The Hon. J.M.A. LENSINK (Minister for Human Services) (14:44): I thank the honourable member for her question and her ongoing interest in this area. The South Australian Housing Authority and the Office for Women are leading some important consultations in this particular space—what is termed the first response. Last Wednesday, 7 November, a range of service providers came together to commence discussions on this important model. There will be three rounds of consultation in total. One was also held on the 9th, and there is one which is going to be held in a couple of weeks. I think the one on 9 November had a specific focus on Aboriginal responses. They are all to be facilitated by an independent facilitator, Dana Shen, who is well known and well respected in the sector.

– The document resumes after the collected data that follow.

(* ===== verification/Profiles.v ===== *)
(** * The roster and the profile board

    [colleagues/render.rs], [colleagues/cache.rs], [colleagues/profile/]: the roster
    of an organisation and the blocks rendered from it, the board of profiles with
    its embeddings, and the two tools on it ([tools/system/profile_write.rs],
    [search_colleague.rs]).  A write of the board embeds between two transactions, so
    it is a program ([Prog]).
    Then what the board keeps. *)

From Stdlib Require Import ZArith QArith Lia Ascii String.
From stdpp Require Import base gmap list fin_maps strings sets sorting.
From S2P Require Import Prelude Program Types Queue Threads Colleagues Compaction Tools Agent Approvals Office Cache Memory Composer.

Open Scope nat_scope.

Definition COLLEAGUE_ROSTER_FETCH_MAX : nat := 1024.
Definition MAX_ROSTER_INLINE : nat := 256.
Definition COLLEAGUE_ROSTER_CACHE_CAP : nat := 256.
Definition MAX_ROLE : nat := 200.
Definition MAX_EXPERTISE : nat := 2048.
Definition MAX_PREFERENCES : nat := 2048.
Definition MAX_PROFILE_TEXT : nat := 5120.
Definition MAX_PROFILE_FETCH : nat := 256.
Definition PROFILE_SNIPPET_LEN : nat := 160.
Definition MAX_NOTES_PER_PARTICIPANT : nat := 3.
Definition SEARCH_COLLEAGUE_K : Z := 8.
Definition DEFAULT_SEARCH_COLLEAGUE_K : Z := 4.

(** ** The roster *)

(** The database's [lower] and the order of its collation. *)
Class Collation := { pg_lower : str → str; collate_le : str → str → bool }.

Definition list_for_org `{Collation} (org : OrgId) (d : directory) : res ColleagueError (list ColleagueRef) :=
  let before a b := match display_name d a, display_name d b with
                    | Some x, Some y => collate_le (pg_lower x) (pg_lower y)
                    | _, None => true
                    | None, Some _ => false
                    end in
  let rows := take COLLEAGUE_ROSTER_FETCH_MAX
                (sort_le before (filter (λ r, cw_org_id r = org) (dir_colleagues d))) in
  collect (λ r, raw <-? ok_or (display_name d r) (ColleagueDb (lit "unexpected null")) ;
                name <-? res_map_err ColleagueParse (ColleagueName_try_from raw) ;
                Ok (mkColleagueRef (cw_id r) (cw_kind r) name)) rows.
(** The blocks of the viewer's organisation: each left out when its read fails. *)
Definition org_blocks `{UuidPrinter} {E} (reads : PromptReads) (agent : AgentId) (viewer : ColleagueId)
    (overrides : gmap ColleagueId ColleagueName) : res E (str * str * str) :=
  match rd_colleague reads viewer with
  | Ok colleague =>
      let org := rcol_org_id colleague in
      roster <-? or_default (refs <-? rd_roster reads org ; Ok (render_roster_block refs viewer overrides)) [] ;
      channels <-? or_default (refs <-? rd_channels reads org viewer ; Ok (render_channels_block refs)) [] ;
      gated <-? gated_tools_block reads org agent ;
      Ok (roster, channels, gated)
  | Err _ => Ok ([], [], [])
  | Panic p => Panic p
  end.

Definition contradiction_of (p : RequestKindPayload) : option ContradictionEventId :=
  match p with PResolution id => Some id | _ => None end.

Definition system_prompt_for_thread `{UuidPrinter} (prompts : Prompts) (reads : PromptReads) (date : str)
    (viewer : Participant) (overrides : gmap ColleagueId ColleagueName) (payload : RequestKindPayload)
    : res MemoryError str :=
  agent <-? ok_or (participant_agent viewer)
             (MemoryBackend (lit "system_prompt_for_thread called with non-agent viewer; agent worker only")) ;
  colleague <-? ok_or (participant_colleague viewer)
             (MemoryBackend (lit "system_prompt_for_thread viewer has no colleague_id; agent worker only")) ;
  role <-? res_map_err MemoryAgent (rd_role reads agent) ;
  section <-? rd_section reads agent (contradiction_of payload) ;
  blocks <-? org_blocks reads agent colleague overrides ;
  let '(roster, channels, gated) := blocks in
  language <-? res_map_err MemoryLanguage (rd_language reads agent) ;
  rule <-? res_map_err MemoryRule (rd_rule reads agent) ;
  Ok (assemble_prompt prompts date (RequestKindPayload_kind payload) role (OrganizationRule_as_str <$> rule)
        roster channels gated [] (ps_language_directive (prompt_set prompts language)) (ms_text section)).

(** [agent_persona] *)
Definition agent_persona (reads : PromptReads) (agent : AgentId) : res Empty_set (option str) :=
  or_default (r <-? rd_role reads agent ; Ok (Some r)) None.

(** [display_overrides] *)
Definition display_overrides (names_of : ThreadId → gmap ColleagueId ColleagueName) (thread : option ThreadId)
    : gmap ColleagueId ColleagueName :=
  match thread with Some t => names_of t | None => ∅ end.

In terms of first response, housing can sometimes take a housing first response. What we know in terms of domestic and family violence is that safety is the paramount issue for people who may be fleeing or seeking assistance from the sector, so in that sense safety first has been certainly the focus of the domestic and family violence expert providers in this space.

The Office for Women, as we know, has been key in leading a range of round tables so far that the Assistant Minister for Domestic and Family Violence Prevention, Carolyn Power, and myself have attended to inform our policy discussions, particularly related to the crisis end of domestic and family violence, which includes the new funding for the 24/7 crisis line, crisis accommodation, interest-free loans, the personal protection app and responses to perpetrators.

We were also seeking to leverage how first responses or crisis interventions can be further orientated on keeping women and children safe in their homes and thereby achieving a genuine safety first response model. We have developed a paper which I think is very informative as to where the sector is heading. I have touched on this, I think, in this chamber in some recent discussions in that 30 years ago the shelter models were very much women-led, very much covert locations for shelters. We have moved very much to preferring the core and cluster accommodation type services.

In the contemporary discussions we also are looking at better engagement with perpetrators. The discussion paper touches on a range of areas in terms of defining crisis accommodation, discussing the core and cluster model, hotel and motel accommodation, infants and children in crisis accommodation, Safe at Home programs, perpetrator interventions, culturally safe and responsive services and also looking at a range of cohorts that haven't been considered as holistically in the past, such as people living with disabilities and LGBTIQ people.

So, on those discussions, we are looking forward to receiving feedback from the sector about what conclusions they have reached so that we can continue to modernise our responses in this system to provide the most effective models going forward.